Below are several entries. Transcribe exactly those lines that fall from the one with "Lemma inv_while_exit b" through the one with "Lemma inv_take b : c = ITake :: b →", end lines included.

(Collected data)
* * * *

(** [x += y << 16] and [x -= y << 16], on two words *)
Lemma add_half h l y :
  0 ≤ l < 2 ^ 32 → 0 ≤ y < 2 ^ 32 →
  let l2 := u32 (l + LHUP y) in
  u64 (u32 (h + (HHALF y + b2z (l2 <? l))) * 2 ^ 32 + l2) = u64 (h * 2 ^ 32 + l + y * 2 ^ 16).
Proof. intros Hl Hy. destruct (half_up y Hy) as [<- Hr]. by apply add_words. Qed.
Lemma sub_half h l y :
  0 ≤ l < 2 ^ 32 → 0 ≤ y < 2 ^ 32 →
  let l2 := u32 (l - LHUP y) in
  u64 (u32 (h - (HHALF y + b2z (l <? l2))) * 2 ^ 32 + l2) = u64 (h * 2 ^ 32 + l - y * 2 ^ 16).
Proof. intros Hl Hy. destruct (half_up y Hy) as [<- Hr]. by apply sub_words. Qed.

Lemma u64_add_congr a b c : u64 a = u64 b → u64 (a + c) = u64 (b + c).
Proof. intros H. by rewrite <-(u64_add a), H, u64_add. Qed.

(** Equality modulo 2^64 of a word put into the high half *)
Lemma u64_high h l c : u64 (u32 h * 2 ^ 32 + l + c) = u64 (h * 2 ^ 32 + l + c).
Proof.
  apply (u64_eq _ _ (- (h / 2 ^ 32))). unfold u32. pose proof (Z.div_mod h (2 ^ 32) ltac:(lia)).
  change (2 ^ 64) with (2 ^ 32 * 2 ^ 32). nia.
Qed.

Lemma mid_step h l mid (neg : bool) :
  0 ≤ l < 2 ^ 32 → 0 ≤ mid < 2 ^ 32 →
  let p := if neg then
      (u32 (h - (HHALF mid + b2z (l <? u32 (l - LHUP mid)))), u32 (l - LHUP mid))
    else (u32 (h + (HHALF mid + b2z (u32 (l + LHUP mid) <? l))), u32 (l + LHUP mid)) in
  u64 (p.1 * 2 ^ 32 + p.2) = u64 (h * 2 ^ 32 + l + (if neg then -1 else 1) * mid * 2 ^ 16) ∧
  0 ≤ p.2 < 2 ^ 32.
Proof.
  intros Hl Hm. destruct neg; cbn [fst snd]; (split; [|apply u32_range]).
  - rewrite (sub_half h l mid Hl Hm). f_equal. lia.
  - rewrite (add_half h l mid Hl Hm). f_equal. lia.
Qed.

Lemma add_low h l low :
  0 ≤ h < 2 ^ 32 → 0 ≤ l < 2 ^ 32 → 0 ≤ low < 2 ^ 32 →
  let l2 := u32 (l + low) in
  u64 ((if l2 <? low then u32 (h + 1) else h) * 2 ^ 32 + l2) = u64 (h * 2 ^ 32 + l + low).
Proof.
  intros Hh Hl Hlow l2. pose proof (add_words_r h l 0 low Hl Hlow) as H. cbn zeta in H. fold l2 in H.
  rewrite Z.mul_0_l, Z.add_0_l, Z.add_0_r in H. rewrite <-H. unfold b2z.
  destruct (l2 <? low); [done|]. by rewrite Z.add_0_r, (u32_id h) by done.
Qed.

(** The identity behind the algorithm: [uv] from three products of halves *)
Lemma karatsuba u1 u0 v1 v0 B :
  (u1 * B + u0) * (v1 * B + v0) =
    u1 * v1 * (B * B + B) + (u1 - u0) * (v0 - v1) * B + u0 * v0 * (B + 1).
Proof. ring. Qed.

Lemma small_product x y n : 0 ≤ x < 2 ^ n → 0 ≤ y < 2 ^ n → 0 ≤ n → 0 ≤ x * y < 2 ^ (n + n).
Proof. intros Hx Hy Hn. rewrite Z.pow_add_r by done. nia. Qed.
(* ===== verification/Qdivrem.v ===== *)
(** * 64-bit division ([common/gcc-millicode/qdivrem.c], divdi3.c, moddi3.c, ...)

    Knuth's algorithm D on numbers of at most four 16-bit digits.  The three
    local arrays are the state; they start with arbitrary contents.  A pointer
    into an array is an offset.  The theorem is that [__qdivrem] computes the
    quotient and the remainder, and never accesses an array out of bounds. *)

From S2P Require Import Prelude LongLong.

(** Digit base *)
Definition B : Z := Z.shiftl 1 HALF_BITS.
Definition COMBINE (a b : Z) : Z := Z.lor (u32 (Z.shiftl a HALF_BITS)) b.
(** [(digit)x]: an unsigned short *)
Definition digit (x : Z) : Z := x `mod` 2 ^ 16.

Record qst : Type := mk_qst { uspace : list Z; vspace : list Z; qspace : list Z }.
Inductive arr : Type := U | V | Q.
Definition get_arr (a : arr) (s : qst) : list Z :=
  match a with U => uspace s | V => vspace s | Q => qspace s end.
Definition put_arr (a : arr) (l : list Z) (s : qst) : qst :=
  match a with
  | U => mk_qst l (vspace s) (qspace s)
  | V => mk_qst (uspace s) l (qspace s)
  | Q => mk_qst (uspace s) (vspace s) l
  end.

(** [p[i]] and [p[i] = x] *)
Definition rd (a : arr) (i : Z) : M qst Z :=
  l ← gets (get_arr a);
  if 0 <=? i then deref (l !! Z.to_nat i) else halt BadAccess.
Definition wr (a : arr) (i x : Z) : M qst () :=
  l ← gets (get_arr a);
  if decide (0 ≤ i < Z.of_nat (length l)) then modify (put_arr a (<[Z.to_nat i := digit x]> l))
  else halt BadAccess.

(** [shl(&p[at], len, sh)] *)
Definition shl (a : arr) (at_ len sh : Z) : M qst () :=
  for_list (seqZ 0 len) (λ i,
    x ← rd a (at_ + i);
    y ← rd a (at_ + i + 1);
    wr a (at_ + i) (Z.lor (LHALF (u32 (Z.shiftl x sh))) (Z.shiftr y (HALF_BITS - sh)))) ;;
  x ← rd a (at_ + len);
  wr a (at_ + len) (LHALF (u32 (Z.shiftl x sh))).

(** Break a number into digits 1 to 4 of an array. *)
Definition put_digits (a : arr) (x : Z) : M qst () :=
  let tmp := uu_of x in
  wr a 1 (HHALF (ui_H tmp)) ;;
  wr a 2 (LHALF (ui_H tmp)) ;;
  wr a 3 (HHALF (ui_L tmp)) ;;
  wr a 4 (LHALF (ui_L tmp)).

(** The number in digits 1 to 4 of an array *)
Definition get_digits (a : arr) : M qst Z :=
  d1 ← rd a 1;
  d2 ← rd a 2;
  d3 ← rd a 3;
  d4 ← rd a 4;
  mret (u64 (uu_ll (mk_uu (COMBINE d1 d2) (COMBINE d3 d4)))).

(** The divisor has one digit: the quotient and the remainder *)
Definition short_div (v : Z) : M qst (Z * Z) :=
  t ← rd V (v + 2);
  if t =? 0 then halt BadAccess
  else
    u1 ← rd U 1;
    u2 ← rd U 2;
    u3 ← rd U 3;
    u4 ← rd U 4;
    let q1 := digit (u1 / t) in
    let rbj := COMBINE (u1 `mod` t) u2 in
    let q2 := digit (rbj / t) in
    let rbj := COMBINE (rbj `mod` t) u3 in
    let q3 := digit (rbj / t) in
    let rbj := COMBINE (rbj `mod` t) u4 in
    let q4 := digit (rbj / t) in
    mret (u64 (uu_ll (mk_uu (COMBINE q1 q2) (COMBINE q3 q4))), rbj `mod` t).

* * * *

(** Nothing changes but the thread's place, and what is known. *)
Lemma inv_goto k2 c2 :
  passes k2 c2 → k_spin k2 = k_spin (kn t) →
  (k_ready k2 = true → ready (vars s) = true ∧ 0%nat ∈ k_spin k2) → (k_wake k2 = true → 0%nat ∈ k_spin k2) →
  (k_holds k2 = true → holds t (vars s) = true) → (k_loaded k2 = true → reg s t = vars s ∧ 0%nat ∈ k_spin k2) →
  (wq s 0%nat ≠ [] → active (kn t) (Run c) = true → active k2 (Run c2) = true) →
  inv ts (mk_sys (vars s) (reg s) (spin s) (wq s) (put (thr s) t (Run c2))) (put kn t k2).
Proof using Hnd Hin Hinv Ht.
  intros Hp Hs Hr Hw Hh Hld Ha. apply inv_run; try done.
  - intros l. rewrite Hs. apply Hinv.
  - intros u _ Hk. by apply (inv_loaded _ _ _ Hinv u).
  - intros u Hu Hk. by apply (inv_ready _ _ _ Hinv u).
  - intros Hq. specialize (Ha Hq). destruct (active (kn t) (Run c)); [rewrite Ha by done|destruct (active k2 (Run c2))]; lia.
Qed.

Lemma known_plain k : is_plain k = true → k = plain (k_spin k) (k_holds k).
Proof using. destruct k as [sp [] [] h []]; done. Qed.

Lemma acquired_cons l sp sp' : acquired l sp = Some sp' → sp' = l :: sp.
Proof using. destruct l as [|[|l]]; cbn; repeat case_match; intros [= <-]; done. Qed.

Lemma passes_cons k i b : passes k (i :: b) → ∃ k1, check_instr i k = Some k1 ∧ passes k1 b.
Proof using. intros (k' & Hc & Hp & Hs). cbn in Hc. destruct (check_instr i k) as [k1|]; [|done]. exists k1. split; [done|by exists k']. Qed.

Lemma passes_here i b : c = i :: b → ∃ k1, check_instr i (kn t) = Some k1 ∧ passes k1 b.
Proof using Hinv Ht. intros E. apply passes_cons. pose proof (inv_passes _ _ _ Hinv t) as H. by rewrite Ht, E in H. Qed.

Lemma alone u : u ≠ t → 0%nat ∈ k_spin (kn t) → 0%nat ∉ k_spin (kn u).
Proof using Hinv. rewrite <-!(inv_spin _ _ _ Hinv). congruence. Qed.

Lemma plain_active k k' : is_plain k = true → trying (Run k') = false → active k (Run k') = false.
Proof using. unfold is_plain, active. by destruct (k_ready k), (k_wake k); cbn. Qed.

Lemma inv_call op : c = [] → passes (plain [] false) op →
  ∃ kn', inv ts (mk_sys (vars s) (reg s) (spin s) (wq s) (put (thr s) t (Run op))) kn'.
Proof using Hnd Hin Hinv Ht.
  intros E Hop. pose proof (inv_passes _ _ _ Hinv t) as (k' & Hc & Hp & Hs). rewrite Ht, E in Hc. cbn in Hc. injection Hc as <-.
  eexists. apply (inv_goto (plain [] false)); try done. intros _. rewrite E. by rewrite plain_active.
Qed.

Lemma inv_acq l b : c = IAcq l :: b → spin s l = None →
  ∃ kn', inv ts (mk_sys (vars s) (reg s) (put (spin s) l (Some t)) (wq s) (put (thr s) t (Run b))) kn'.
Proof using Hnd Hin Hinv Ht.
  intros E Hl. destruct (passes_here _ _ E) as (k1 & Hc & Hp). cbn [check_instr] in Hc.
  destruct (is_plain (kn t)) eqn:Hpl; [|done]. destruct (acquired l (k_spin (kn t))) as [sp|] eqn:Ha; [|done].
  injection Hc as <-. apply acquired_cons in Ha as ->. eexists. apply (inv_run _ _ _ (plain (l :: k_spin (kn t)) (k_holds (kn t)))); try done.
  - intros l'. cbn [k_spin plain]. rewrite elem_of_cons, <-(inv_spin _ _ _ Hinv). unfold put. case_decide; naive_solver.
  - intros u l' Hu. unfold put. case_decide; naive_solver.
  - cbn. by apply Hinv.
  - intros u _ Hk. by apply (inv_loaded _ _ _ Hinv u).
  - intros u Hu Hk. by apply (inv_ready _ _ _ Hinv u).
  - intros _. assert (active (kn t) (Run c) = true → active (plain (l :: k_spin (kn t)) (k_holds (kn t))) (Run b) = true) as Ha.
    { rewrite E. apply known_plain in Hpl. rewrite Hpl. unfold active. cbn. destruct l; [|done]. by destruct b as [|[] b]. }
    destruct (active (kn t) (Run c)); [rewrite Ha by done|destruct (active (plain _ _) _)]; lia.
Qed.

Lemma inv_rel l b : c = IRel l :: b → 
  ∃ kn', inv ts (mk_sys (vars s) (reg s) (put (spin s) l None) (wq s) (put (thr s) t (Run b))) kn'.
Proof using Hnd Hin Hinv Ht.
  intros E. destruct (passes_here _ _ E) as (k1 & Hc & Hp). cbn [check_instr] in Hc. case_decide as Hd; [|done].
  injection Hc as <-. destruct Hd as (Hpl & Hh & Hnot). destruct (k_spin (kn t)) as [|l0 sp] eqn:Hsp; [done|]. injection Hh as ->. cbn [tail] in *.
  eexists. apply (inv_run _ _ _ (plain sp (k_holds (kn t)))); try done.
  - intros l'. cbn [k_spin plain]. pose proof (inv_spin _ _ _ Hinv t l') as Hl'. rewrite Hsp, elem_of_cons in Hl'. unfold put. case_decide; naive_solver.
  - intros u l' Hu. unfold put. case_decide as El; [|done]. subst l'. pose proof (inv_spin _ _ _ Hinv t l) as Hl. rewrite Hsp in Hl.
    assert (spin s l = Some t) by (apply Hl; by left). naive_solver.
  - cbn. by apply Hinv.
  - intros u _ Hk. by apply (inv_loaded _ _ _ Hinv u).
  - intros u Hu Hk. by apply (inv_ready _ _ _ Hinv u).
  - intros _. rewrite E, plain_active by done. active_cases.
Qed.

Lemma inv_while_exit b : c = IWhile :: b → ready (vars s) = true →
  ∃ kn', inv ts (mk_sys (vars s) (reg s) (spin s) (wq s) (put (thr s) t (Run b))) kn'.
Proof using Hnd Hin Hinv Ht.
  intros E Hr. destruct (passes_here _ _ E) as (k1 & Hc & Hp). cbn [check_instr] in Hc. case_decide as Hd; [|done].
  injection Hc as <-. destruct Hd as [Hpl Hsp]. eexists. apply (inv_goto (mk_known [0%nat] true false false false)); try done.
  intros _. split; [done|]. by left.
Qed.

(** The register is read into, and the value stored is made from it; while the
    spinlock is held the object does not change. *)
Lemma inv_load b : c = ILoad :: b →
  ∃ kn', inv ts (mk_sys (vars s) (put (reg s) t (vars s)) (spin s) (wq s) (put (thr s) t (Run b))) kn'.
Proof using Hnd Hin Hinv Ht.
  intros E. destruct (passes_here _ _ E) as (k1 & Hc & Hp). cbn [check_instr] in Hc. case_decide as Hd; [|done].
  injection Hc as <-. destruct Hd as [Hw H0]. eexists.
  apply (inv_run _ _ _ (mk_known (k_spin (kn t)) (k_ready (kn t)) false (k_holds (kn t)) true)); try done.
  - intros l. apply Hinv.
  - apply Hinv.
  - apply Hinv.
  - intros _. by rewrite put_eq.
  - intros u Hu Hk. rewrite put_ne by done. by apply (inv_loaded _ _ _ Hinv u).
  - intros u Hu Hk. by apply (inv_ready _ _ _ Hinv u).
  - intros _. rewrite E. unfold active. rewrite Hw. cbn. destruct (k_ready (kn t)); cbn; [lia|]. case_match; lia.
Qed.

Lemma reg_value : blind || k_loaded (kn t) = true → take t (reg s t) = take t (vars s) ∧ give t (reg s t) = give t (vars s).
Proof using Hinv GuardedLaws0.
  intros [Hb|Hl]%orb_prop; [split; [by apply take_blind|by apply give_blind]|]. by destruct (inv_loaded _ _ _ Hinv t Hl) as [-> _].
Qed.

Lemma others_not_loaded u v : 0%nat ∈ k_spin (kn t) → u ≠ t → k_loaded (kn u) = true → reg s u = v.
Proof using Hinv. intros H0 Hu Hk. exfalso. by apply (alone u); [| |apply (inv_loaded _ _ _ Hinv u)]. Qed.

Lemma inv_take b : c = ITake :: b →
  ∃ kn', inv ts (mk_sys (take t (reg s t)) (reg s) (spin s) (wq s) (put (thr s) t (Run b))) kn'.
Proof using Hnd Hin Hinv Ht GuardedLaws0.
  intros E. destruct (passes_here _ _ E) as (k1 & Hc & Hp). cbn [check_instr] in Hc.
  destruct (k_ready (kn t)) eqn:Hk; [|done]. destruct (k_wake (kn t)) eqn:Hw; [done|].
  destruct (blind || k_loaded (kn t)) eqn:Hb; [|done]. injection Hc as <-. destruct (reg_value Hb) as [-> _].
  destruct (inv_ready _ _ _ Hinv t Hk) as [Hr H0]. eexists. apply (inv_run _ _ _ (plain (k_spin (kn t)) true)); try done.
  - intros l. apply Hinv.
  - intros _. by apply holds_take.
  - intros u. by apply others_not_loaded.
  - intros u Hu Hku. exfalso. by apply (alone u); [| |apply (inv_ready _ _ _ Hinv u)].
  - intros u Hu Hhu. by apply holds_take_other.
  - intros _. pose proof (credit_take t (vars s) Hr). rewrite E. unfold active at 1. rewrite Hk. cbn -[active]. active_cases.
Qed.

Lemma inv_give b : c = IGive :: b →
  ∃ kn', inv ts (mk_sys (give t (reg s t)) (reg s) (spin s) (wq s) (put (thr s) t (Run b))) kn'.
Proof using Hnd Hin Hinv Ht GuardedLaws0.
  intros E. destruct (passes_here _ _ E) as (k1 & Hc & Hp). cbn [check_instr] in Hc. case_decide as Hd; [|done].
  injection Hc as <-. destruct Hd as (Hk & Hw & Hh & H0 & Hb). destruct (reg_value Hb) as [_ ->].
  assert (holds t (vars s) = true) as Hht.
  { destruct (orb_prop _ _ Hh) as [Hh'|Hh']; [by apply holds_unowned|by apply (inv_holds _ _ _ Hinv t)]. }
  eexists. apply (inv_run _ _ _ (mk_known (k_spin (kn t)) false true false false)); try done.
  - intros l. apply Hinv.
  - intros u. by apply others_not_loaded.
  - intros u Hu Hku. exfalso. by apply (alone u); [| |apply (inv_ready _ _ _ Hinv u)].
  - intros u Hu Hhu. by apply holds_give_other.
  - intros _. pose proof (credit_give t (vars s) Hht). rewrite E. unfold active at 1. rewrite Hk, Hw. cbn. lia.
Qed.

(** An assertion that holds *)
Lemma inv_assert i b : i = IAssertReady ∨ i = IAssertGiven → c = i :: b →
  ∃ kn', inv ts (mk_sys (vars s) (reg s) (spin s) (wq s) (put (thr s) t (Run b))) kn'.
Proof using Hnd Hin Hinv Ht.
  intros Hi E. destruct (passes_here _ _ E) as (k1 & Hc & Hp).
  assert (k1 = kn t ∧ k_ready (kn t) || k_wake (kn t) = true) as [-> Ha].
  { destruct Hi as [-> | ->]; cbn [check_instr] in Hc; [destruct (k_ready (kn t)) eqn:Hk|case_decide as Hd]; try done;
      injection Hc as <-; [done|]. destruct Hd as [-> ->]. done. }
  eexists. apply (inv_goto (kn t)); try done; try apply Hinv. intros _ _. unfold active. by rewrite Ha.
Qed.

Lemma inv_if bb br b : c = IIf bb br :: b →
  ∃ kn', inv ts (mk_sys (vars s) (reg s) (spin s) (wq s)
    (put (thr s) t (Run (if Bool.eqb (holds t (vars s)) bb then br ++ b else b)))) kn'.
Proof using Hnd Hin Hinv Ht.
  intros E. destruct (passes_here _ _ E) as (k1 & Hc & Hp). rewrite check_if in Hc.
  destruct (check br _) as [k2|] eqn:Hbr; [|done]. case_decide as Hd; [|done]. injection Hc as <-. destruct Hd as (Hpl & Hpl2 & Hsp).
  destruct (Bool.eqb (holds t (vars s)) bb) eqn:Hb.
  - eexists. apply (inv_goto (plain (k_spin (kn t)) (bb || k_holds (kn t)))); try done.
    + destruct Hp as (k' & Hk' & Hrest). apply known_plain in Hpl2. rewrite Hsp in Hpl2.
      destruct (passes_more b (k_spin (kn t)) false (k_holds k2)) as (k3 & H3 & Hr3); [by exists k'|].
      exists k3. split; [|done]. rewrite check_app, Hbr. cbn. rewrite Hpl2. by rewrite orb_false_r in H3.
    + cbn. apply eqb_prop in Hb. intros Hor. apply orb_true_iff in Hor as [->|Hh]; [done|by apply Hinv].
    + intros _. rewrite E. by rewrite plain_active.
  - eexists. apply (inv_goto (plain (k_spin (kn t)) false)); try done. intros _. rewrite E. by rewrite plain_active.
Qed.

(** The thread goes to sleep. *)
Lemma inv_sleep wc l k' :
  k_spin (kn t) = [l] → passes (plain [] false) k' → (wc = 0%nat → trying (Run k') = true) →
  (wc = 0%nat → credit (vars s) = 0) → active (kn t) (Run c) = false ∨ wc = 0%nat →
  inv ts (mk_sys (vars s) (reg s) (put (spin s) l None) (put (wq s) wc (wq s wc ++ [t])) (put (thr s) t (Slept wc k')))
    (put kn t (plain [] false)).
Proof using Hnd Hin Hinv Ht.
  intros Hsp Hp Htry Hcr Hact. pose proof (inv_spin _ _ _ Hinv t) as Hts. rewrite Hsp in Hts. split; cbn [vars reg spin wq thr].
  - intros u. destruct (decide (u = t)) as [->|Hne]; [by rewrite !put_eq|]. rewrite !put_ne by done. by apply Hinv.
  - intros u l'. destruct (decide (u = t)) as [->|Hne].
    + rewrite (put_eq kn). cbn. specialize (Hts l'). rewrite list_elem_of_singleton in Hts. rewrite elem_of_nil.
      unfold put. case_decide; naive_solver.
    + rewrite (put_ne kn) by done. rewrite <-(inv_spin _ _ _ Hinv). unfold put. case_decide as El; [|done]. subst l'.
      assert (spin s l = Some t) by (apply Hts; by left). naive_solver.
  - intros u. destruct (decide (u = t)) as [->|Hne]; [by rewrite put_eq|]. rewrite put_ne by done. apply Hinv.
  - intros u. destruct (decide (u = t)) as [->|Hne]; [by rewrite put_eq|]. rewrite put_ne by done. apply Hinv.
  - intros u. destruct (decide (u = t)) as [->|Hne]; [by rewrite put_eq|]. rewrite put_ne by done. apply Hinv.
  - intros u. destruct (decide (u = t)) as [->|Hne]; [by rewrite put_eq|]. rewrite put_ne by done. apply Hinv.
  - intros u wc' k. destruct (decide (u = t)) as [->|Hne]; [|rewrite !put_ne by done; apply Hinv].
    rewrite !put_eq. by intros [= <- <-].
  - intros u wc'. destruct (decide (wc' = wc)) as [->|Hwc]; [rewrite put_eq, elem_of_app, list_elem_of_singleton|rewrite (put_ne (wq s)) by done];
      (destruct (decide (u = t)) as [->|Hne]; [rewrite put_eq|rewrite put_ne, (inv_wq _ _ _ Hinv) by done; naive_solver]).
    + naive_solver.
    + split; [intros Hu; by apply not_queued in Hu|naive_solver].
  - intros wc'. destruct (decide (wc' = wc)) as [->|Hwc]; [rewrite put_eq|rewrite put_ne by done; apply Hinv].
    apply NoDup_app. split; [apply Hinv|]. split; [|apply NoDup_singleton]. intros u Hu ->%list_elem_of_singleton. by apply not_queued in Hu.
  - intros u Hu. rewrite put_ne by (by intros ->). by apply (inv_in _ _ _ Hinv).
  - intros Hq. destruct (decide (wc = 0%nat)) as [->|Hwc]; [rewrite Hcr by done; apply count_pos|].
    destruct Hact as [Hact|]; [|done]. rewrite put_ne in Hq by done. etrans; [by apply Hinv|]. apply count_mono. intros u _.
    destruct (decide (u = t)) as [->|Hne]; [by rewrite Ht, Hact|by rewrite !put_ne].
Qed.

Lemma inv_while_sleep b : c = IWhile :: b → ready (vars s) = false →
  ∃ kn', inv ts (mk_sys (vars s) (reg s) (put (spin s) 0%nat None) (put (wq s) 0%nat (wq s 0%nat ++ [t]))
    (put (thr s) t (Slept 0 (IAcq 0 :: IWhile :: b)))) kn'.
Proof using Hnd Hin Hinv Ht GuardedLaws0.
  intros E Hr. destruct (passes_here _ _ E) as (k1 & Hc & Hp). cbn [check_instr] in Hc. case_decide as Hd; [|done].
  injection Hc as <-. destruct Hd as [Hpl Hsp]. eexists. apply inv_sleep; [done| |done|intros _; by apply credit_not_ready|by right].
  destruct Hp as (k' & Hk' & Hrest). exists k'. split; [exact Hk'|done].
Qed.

* * * *

§ Result for this task
Lemma inv_while_exit b : c = IWhile :: b → ready (vars s) = true →
  ∃ kn', inv ts (mk_sys (vars s) (reg s) (spin s) (wq s) (put (thr s) t (Run b))) kn'.
Proof using Hnd Hin Hinv Ht.
  intros E Hr. destruct (passes_here _ _ E) as (k1 & Hc & Hp). cbn [check_instr] in Hc. case_decide as Hd; [|done].
  injection Hc as <-. destruct Hd as [Hpl Hsp]. eexists. apply (inv_goto (mk_known [0%nat] true false false false)); try done.
  intros _. split; [done|]. by left.
Qed.

(** The register is read into, and the value stored is made from it; while the
    spinlock is held the object does not change. *)
Lemma inv_load b : c = ILoad :: b →
  ∃ kn', inv ts (mk_sys (vars s) (put (reg s) t (vars s)) (spin s) (wq s) (put (thr s) t (Run b))) kn'.
Proof using Hnd Hin Hinv Ht.
  intros E. destruct (passes_here _ _ E) as (k1 & Hc & Hp). cbn [check_instr] in Hc. case_decide as Hd; [|done].
  injection Hc as <-. destruct Hd as [Hw H0]. eexists.
  apply (inv_run _ _ _ (mk_known (k_spin (kn t)) (k_ready (kn t)) false (k_holds (kn t)) true)); try done.
  - intros l. apply Hinv.
  - apply Hinv.
  - apply Hinv.
  - intros _. by rewrite put_eq.
  - intros u Hu Hk. rewrite put_ne by done. by apply (inv_loaded _ _ _ Hinv u).
  - intros u Hu Hk. by apply (inv_ready _ _ _ Hinv u).
  - intros _. rewrite E. unfold active. rewrite Hw. cbn. destruct (k_ready (kn t)); cbn; [lia|]. case_match; lia.
Qed.

Lemma reg_value : blind || k_loaded (kn t) = true → take t (reg s t) = take t (vars s) ∧ give t (reg s t) = give t (vars s).
Proof using Hinv GuardedLaws0.
  intros [Hb|Hl]%orb_prop; [split; [by apply take_blind|by apply give_blind]|]. by destruct (inv_loaded _ _ _ Hinv t Hl) as [-> _].
Qed.

Lemma others_not_loaded u v : 0%nat ∈ k_spin (kn t) → u ≠ t → k_loaded (kn u) = true → reg s u = v.
Proof using Hinv. intros H0 Hu Hk. exfalso. by apply (alone u); [| |apply (inv_loaded _ _ _ Hinv u)]. Qed.

Lemma inv_take b : c = ITake :: b →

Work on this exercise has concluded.